▽

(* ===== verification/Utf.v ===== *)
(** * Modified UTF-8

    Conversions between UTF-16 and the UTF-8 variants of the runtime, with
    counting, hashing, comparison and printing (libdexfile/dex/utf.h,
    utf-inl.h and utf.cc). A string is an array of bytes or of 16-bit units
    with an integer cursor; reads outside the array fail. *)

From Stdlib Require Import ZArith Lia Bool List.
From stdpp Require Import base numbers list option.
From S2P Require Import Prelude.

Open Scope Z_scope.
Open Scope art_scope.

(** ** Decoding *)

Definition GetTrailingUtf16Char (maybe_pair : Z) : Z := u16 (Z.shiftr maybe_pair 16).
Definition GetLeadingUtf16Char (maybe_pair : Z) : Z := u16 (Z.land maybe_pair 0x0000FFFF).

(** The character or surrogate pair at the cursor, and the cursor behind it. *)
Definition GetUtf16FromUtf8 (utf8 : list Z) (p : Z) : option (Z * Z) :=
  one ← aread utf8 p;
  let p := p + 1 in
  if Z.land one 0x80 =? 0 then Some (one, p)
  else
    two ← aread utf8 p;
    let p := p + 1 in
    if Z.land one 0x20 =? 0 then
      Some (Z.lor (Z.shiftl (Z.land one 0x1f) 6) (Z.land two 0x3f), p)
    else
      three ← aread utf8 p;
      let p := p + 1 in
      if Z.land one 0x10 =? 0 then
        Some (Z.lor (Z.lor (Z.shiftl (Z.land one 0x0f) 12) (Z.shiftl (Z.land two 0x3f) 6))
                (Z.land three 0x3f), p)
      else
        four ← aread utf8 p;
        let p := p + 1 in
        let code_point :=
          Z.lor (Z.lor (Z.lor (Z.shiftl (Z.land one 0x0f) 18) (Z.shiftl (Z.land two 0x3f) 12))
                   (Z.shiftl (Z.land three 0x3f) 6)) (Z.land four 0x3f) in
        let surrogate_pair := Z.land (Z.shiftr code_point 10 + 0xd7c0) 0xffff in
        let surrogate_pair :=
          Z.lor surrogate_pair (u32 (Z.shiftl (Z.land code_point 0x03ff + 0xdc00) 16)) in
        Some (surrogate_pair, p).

△

Once more, write out the records exactly as they are.

- _Expected answer_:
(* ===== verification/Utf.v ===== *)
(** * Modified UTF-8

    Conversions between UTF-16 and the UTF-8 variants of the runtime, with
    counting, hashing, comparison and printing (libdexfile/dex/utf.h,
    utf-inl.h and utf.cc). A string is an array of bytes or of 16-bit units
    with an integer cursor; reads outside the array fail. *)

From Stdlib Require Import ZArith Lia Bool List.
From stdpp Require Import base numbers list option.
From S2P Require Import Prelude.

Open Scope Z_scope.
Open Scope art_scope.

(** ** Decoding *)

Definition GetTrailingUtf16Char (maybe_pair : Z) : Z := u16 (Z.shiftr maybe_pair 16).
Definition GetLeadingUtf16Char (maybe_pair : Z) : Z := u16 (Z.land maybe_pair 0x0000FFFF).

(** The character or surrogate pair at the cursor, and the cursor behind it. *)
Definition GetUtf16FromUtf8 (utf8 : list Z) (p : Z) : option (Z * Z) :=
  one ← aread utf8 p;
  let p := p + 1 in
  if Z.land one 0x80 =? 0 then Some (one, p)
  else
    two ← aread utf8 p;
    let p := p + 1 in
    if Z.land one 0x20 =? 0 then
      Some (Z.lor (Z.shiftl (Z.land one 0x1f) 6) (Z.land two 0x3f), p)
    else
      three ← aread utf8 p;
      let p := p + 1 in
      if Z.land one 0x10 =? 0 then
        Some (Z.lor (Z.lor (Z.shiftl (Z.land one 0x0f) 12) (Z.shiftl (Z.land two 0x3f) 6))
                (Z.land three 0x3f), p)
      else
        four ← aread utf8 p;
        let p := p + 1 in
        let code_point :=
          Z.lor (Z.lor (Z.lor (Z.shiftl (Z.land one 0x0f) 18) (Z.shiftl (Z.land two 0x3f) 12))
                   (Z.shiftl (Z.land three 0x3f) 6)) (Z.land four 0x3f) in
        let surrogate_pair := Z.land (Z.shiftr code_point 10 + 0xd7c0) 0xffff in
        let surrogate_pair :=
          Z.lor surrogate_pair (u32 (Z.shiftl (Z.land code_point 0x03ff + 0xdc00) 16)) in
        Some (surrogate_pair, p).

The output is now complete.